At the same time, Tucker is adamant that his personal financial troubles should have nothing to do with his abilities as a councilman or sheriff.

"Since being under the court order, I have been elected to council twice and by wide margins. I am currently council vice chair and have been on the finance committee for four years. During that time, I have helped keep the county viable by being responsible with its finances. This year, we haven't raised taxes, haven't laid off anyone and haven't furloughed anyone. And we have a reserve balance of $5 million at a time when a majority of surrounding counties can't say that," said Tucker.

For Tucker, though, that doesn't take away from the fact that dealing with his finances is hard.

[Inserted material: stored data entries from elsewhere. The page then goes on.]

Record Session : Type := {
  access_token : string;
  token_type : string
}.

Record AuthResponse : Type := {
  ar_user : User;
  ar_session : Session
}.

(** [{ data: { user, session }, error }] of [supabase.auth.signUp] and
    [signInWithPassword]; the session is given by its access token. *)
Record AuthResult : Type := {
  ares_user : option SupabaseUser;
  ares_session : option string;
  ares_error : option JS.Error
}.

(** What the HTTP client throws: [error.message] and [error.response?.status]. *)
Record AxiosError : Type := {
  ax_message : string;
  ax_status : option Z
}.

(** The calls of the signup and login path.  The row written by
    [saveUserWallet] is logged without its two timestamps. *)
Inductive Event : Type :=
| EvSignUp (email password : string) (r : AuthResult)
| EvSignInWithPassword (email password : string) (r : AuthResult)
| EvCreateWallet (userIdentifier : string) (r : ParaWallet + AxiosError)
| EvInsertUserWallet (supabaseId paraWalletId : string) (walletAddress : option string)
                     (r : DbResponse)
| EvUpdateWalletAddress (supabaseId walletAddress : string) (r : DbResponse).

Record World : Type := {
  auth_signUp : list Event -> string -> string -> AuthResult;
  auth_signInWithPassword : list Event -> string -> string -> AuthResult;
  para_postWallet : list Event -> string -> ParaWallet + AxiosError;
  db_insertUserWallet : list Event -> string -> string -> option string -> DbResponse;
  db_updateWalletAddress : list Event -> string -> string -> DbResponse
}.

Definition M (A : Type) : Type := @Flow.M Event A.

(** The part shared by [signup] and [login]: what is made of the answer. *)
Definition authResponseOf (failure : string) (r : AuthResult) : M AuthResponse :=
  match ares_error r with
  | Some error => Flow.throw error
  | None =>
      match ares_user r, ares_session r with
      | Some user, Some token =>
          Flow.ret {| ar_user := {| au_id := su_id user; au_email := su_email user |};
                      ar_session := {| access_token := token; token_type := "Bearer" |} |}
      | _, _ => Flow.throw (JS.newError failure)
      end
  end.

Module supabaseService.
Section WithWorld.
Context (W : World).

Definition signup (email password : string) : M AuthResponse :=
  let+ r := Flow.query (fun h => auth_signUp W h email password) (EvSignUp email password) in
  authResponseOf "Signup failed: No user or session returned" r.
(** The decoder behind [NewStringUTF] on Android, over the bytes of a C
    string (so without NUL).  It reads the one-, two- and three-byte forms
    of Modified UTF-8 and also the four-byte form of standard UTF-8, which
    it turns into a surrogate pair.  It does not validate: continuation
    bytes are masked, and a sequence cut short by the end of the string
    ends the result. *)
Fixpoint decode_utf (bs : list byte) : java_string :=
  match bs with
  | [] => []
  | b1 :: r1 =>
      let one := byte_to_Z b1 in
      if one <? 0x80 then one :: decode_utf r1
      else
        match r1 with
        | [] => []
        | b2 :: r2 =>
            let two := byte_to_Z b2 in
            if (one / 32) mod 2 =? 0 then
              ((one mod 32) * 64 + two mod 64) :: decode_utf r2
            else
              match r2 with
              | [] => []
              | b3 :: r3 =>
                  let three := byte_to_Z b3 in
                  if (one / 16) mod 2 =? 0 then
                    ((one mod 16) * 4096 + (two mod 64) * 64 + three mod 64)
                      :: decode_utf r3
                  else
                    match r3 with
                    | [] => []
                    | b4 :: r4 =>
                        let four := byte_to_Z b4 in
                        let cp := (one mod 16) * 262144 + (two mod 64) * 4096
                                  + (three mod 64) * 64 + four mod 64 in
                        ((cp / 1024 + 0xD7C0) mod 65536)
                          :: (cp mod 1024 + 0xDC00)
                          :: decode_utf r4
                    end
              end
        end
  end.

(** [env->NewStringUTF(p)]: the Java string decoded from the C string at
    [p], that is, from the bytes before the first NUL. *)
Definition NewStringUTF (p : list byte) : java_string := decode_utf (c_str p).

(* ===================================================================== *)
(** ** The external collaborators *)
(* ===================================================================== *)

Inductive whisper_sampling_strategy : Type :=
| WHISPER_SAMPLING_GREEDY
| WHISPER_SAMPLING_BEAM_SEARCH.

(** [whisper_full_params]: the fields the bridge assigns, and the rest of
    the struct ([whisper.h] is not part of the repository) as one field. *)
Record whisper_full_params (Rest : Type) : Type := mk_full_params {
  print_progress : bool;
  print_special : bool;
  print_realtime : bool;
  print_timestamps : bool;
  translate : bool;
  language : option (list byte);
  n_threads : Z;
  offset_ms : Z;
  duration_ms : Z;
  single_segment : bool;
  max_tokens : Z;
  audio_ctx : Z;
  other_fields : Rest
}.
(** [row_moments[i]] for the indices the dispatcher uses, 0 to 3. *)
Definition moment_at (r : MomentResult) (i : nat) : F :=
  match i with
  | 0%nat => mu1 r
  | 1%nat => mu2 r
  | 2%nat => mu3 r
  | _ => mu4 r
  end.

(** The two accumulators of the extension module [momentcore]. *)
Context (compute_moments_twopass compute_moments_pebay
           : list Z → MomentResult).

Definition round_half_up (value : F) : F :=
  float_of_str (format_2f value).

(** [results[i].append(v)] *)
Definition append_at (i : nat) (v : F) (results : list (list F))
    : list (list F) :=
  alter (λ column, column ++ [v]) i results.

(** The choice of accumulator for a row. *)
Definition algo (row_list : list Z) (threshold : Z)
    : list Z → MomentResult :=
  if decide (Z.of_nat (length row_list) < threshold)
  then compute_moments_twopass
  else compute_moments_pebay.

(** The body of the loop over the rows. *)
Definition process_row (threshold : Z) (results : list (list F))
    (row_list : list Z) : list (list F) :=
  let row_moments := algo row_list threshold row_list in
  foldl (λ res i, append_at i (round_half_up (moment_at row_moments i)) res)
    results (seq 0 4).

Definition compute_moment_rows (data : list (list Z)) (threshold : Z)
    : list (list F) :=
  foldl (process_row threshold) (replicate 4 []) data.

(** What the dispatcher puts out for a row as its [i]-th moment. *)
Definition output_of (threshold : Z) (i : nat) (row : list Z) : F :=
  round_half_up (moment_at (algo row threshold row) i).
End Dispatcher.

(** *** Comparison with expected values *)

(** How [compare_outputs] ends: with a verdict, or with the [IndexError] of
    [computed[i]] when there are fewer than four sequences. *)
Inductive compared :=
  | Verdict (matched : bool)
  | IndexError.

Section Compare.
Context {F : Type} `{PyFloat F}.
(** [abs] on floats and the literal [0.01]. *)
Context (fabs : F → F) (tolerance : F).

(** [abs(c - e) > 0.01] *)
Definition exceeds (c e : F) : bool :=
  fltb tolerance (fabs (fsub c e)).

(** [[(j, c, e) for j, (c, e) in enumerate(zip(cs, es)) if abs(c - e) > 0.01]],
    with [j] counted from [start]. *)
Fixpoint mismatches_from (start : nat) (cs es : list F)
    : list (nat * F * F) :=
  match cs, es with
  | c :: cs', e :: es' =>
      (if exceeds c e then [(start, c, e)] else [])
      ++ mismatches_from (S start) cs' es'
  | _, _ => []
  end.

(** The name of moment [i] in the messages, [μ{i+1}]. *)
Definition moment_name (i : nat) : string := "μ" +:+ pretty (S i).

Definition mismatch_line (m : nat * F * F) : string :=
  "   Index " +:+ pretty m.1.1 +:+ ": computed=" +:+ format_2f m.1.2 +:+
  ", expected=" +:+ format_2f m.2.

(** The body of the loop for moment [i]: the lines it prints and whether it
    leaves [matched] alone. *)
Definition compare_moment (i : nat) (cs es : list F) : list string * bool :=
  if decide (length cs ≠ length es) then
    (["Row length mismatch at moment " +:+ moment_name i +:+ "."], false)
  else
    match mismatches_from 0 cs es with
    | [] => (["Moment " +:+ moment_name i +:+ " matched."], true)
    | ms =>
        (("Moment " +:+ moment_name i +:+ ": " +:+ pretty (length ms) +:+
          " mismatches") :: (mismatch_line <$> take 5 ms),
         false)
    end.

(** The loop [for i in range(4)] over the indices still to be visited. *)
Fixpoint compare_loop (indices : list nat) (computed expected : list (list F))
    (matched : bool) (printed : list string) : list string * compared :=
  match indices with
  | [] => (printed, Verdict matched)
  | i :: rest =>
      match computed !! i, expected !! i with
      | Some cs, Some es =>
          let '(lines, ok) := compare_moment i cs es in
          compare_loop rest computed expected (matched && ok)
            (printed ++ lines)
      | _, _ => (printed, IndexError)
      end
  end.

(** Two sequences agree: same length, and no pair of values at the same
    index differs by more than the tolerance. *)
Definition within_tolerance (cs es : list F) : Prop :=
  length cs = length es ∧
  ∀ (j : nat) c e, cs !! j = Some c → es !! j = Some e → exceeds c e = false.

(** What is printed, and the result. *)
Definition compare_outputs (computed expected : list (list F))
    : list string * compared :=
  if decide (length computed ≠ length expected) then
    (["Row count mismatch between computed and expected."], Verdict false)
  else compare_loop (seq 0 4) computed expected true [].
End Compare.

(** *** Binary matrix files

    A file is the list of its bytes: [int32 M][int32 N][int8 x M*N], the
    integers little-endian. *)

(** The value of a byte, 0 to 255. *)
Definition byte_value (b : byte) : Z := Z.of_N (Byte.to_N b).

(** A byte read as [np.int8]. *)
Definition int8_of_byte (b : byte) : Z :=
  if decide (128 ≤ byte_value b) then byte_value b - 256 else byte_value b.

(** [struct.unpack("<i", bytes([b0, b1, b2, b3]))] *)
Definition unpack_int32 (b0 b1 b2 b3 : byte) : Z :=
  let u := byte_value b0 + 2 ^ 8 * byte_value b1 + 2 ^ 16 * byte_value b2
           + 2 ^ 24 * byte_value b3 in
  if decide (2 ^ 31 ≤ u) then u - 2 ^ 32 else u.

(** [flat.reshape((M, N))], row after row. *)
Fixpoint reshape (M N : nat) (flat : list Z) : list (list Z) :=
  match M with
  | O => []
  | S M' => take N flat :: reshape M' N (drop N flat)
  end.

(** [read_binary_matrix] on the bytes of the file. *)
Definition read_binary_matrix (file : list byte) : outcome (list (list Z)) :=
  match file with
  | b0 :: b1 :: b2 :: b3 :: b4 :: b5 :: b6 :: b7 :: data =>
      let M := unpack_int32 b0 b1 b2 b3 in
      let N := unpack_int32 b4 b5 b6 b7 in
      if decide (M ≤ 0 ∨ N ≤ 0) then Raise ValueError
      else
        let matrix := int8_of_byte <$> data in
        if decide (Z.of_nat (length matrix) ≠ M * N) then Raise ValueError
        else Return (reshape (Z.to_nat M) (Z.to_nat N) matrix)
  | _ => Raise ValueError
  end.

(** The byte whose value is [z] modulo 256: [astype(np.int8)] and the bytes
    of [struct.pack]. *)
Definition byte_of_Z (z : Z) : byte :=
  default Byte.x00 (Byte.of_N (Z.to_N (z `mod` 256))).

(** [struct.pack("<i", v)]: [None] stands for [struct.error], raised when
    [v] does not fit 32 bits. *)
Definition pack_int32 (v : Z) : option (list byte) :=
  if decide (- 2 ^ 31 ≤ v < 2 ^ 31) then
    Some [byte_of_Z v; byte_of_Z (v `div` 2 ^ 8); byte_of_Z (v `div` 2 ^ 16);
          byte_of_Z (v `div` 2 ^ 24)]
  else None.

(** The writer of the test-suite, [write_bin_file], for a matrix of shape
    [(length matrix, cols)]: the bytes it writes. *)
Definition write_bin_file (cols : nat) (matrix : list (list Z))
    : option (list byte) :=
  rows_bytes ← pack_int32 (Z.of_nat (length matrix));
  cols_bytes ← pack_int32 (Z.of_nat cols);
  Some (rows_bytes ++ cols_bytes ++ (byte_of_Z <$> concat matrix)).

End Main.

(** ** Concrete inputs

    The tables of the specification's examples and of the test-suite, over
    exact rationals. *)

Module Examples.
Import QFloat.
Local Open Scope Q_scope.

(** [{8: 0.5, 16: 0.6, 32: 0.8}] *)
Definition two_pass : gmap Z Q :=
  {[ 8%Z := 5 # 10; 16%Z := 6 # 10; 32%Z := 8 # 10 ]}.

(** [{8: 0.7, 16: 0.5, 32: 0.3}] *)
Definition pebay : gmap Z Q :=
  {[ 8%Z := 7 # 10; 16%Z := 5 # 10; 32%Z := 3 # 10 ]}.

(** [{8: 0.9, 16: 0.8, 32: 0.9}], always slower *)
Definition pebay2 : gmap Z Q :=
  {[ 8%Z := 9 # 10; 16%Z := 8 # 10; 32%Z := 9 # 10 ]}.

(** A single length with equal timings. *)
Definition tied : gmap Z Q := {[ 8%Z := 1 # 1 ]}.

Definition no_timings : gmap Z Q := ∅.

(** A machine, and a stand-in for the digest of its description. *)
Definition host : Tuner.identity :=
  Tuner.Build_identity "Linux" "x86_64" "x86_64" "3.11.4" "pooja".

Definition digest (i : Tuner.identity) : string :=
  Tuner.platform_system i +:+ "/" +:+ Tuner.machine i +:+ "/" +:+
  Tuner.processor i +:+ "/" +:+ Tuner.python_version i +:+ "/" +:+
  Tuner.user i.

(** The callables of the harness, named by a boolean: [true] is the
    two-pass accumulator, [false] the online one. *)
Definition world : Type := Tuner.world (F:=Q) (Fn:=bool).

(** A clock whose reading number [k] is [k * k]. *)
Definition ticking (k : nat) : Q := inject_Z (Z.of_nat k * Z.of_nat k).

Definition in_state (file : option (Tuner.file_content (F:=Q)))
    (failure : option Tuner.write_failure) : world :=
  {| Tuner.ident := host; Tuner.config_file := file;
     Tuner.read_error := None; Tuner.write_error := failure;
     Tuner.clock := ticking; Tuner.reads := 0%nat;
     Tuner.stdout := []; Tuner.calls := [] |}.

(** First use: no configuration file. *)
Definition first_use : world := in_state None None.

(** The corrupted file of the test-suite. *)
Definition broken_json : world :=
  in_state (Some (Tuner.Malformed "{broken json")) None.

(** A record of this machine whose threshold is a string. *)
Definition text_threshold : world :=
  in_state
    (Some (Tuner.Encoded
             (Tuner.JObj [("threshold", Tuner.JStr "fast");
                          ("system_id", Tuner.JStr (digest host))])))
    None.
Lemma one_answer_per_batch_witness :
  df_rows (numbered_table 17) <> [] /\
  exists partitions r s',
    partition_dataframe (numbered_table 17) = Ok partitions /\
    notebook_call first_attempt_provider (numbered_table 17) = (r, s') /\
    r <> Raise unable_to_generate /\
    embeddings s' = map embed (column_cells 1 (numbered_table 17)) /\
    throttling_pauses s' =
      (throttling_pauses (@fresh string {["msmarco" := numbered_table 17]}) +
       length partitions)%nat /\
    backoff_pauses s' =
      (backoff_pauses (@fresh string {["msmarco" := numbered_table 17]}) +
       19 * length partitions)%nat.
Proof.
  split; [vm_compute; discriminate|]. unfold notebook_call.
  apply (one_answer_per_batch embed first_attempt_provider sample_clock
           (notebook_globals sample_inputs) "msmarco"
           (in_embedding_model_deployment_name sample_inputs) "text"
           "text_embedding.aoai_predicted_value" "text-embedding-ada-002"
           (fresh {["msmarco" := numbered_table 17]}) (numbered_table 17) 1).
  - vm_compute. reflexivity.
  - vm_compute. discriminate.
  - vm_compute. reflexivity.
  - reflexivity.
  - intros n input Hn. unfold first_attempt_provider.
    now rewrite (proj2 (Nat.eqb_eq _ _) Hn).
  - intros n input Hn. unfold answers_at, first_attempt_provider.
    now rewrite (proj2 (Nat.eqb_neq _ _) Hn).
Defined.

"I've been battling this for seven years and doing what the court ordered and what the IRS agreed to," Tucker said. "It's an ugly monster that won't go away until you deal with it, but I'm getting closer. Is it something I'm proud of? No. Is it something I'm going to run away from? No. I think it shows my true character. When things are hard, you man up, regroup and move foward."

Which, he said, is exactly what he's doing. Tucker said he is continuing to grow the driving academy in a "responsible manner" so he can continue doing something he loves: serving the public and working with young people. He also said that he is trying to manage his campaign for sheriff responsibly.

"I'm raising money and the majority of the signs I've put up are actually from my campaign four years ago," Tucker said.

According to the S.C. Ethics Commission website, Tucker filed initial and pre-election campaign disclosures for the June primary in April and May, respectively. The initial disclosure indicated he had put nearly $3,000 of his own money into the campaign, which he then spent on the filing fee to run for office. He received $300 in contributions from supporters during that short reporting cycle. By the time he filed the pre-election disclosure a month later, he had raised a little more than $2,700 from contributions and spent a little more than $3,000, mostly on new campaign signs. That left with him only $40 worth of on-hand contributions. Tucker has yet to file a quarterly report that was due in July.

"I recognize the need to file the July report but they now require you to file electronically and I don't have an Internet connection at my home," said Tucker, who said he would file the quarterly report as soon as possible.

The next quarterly report is due in October.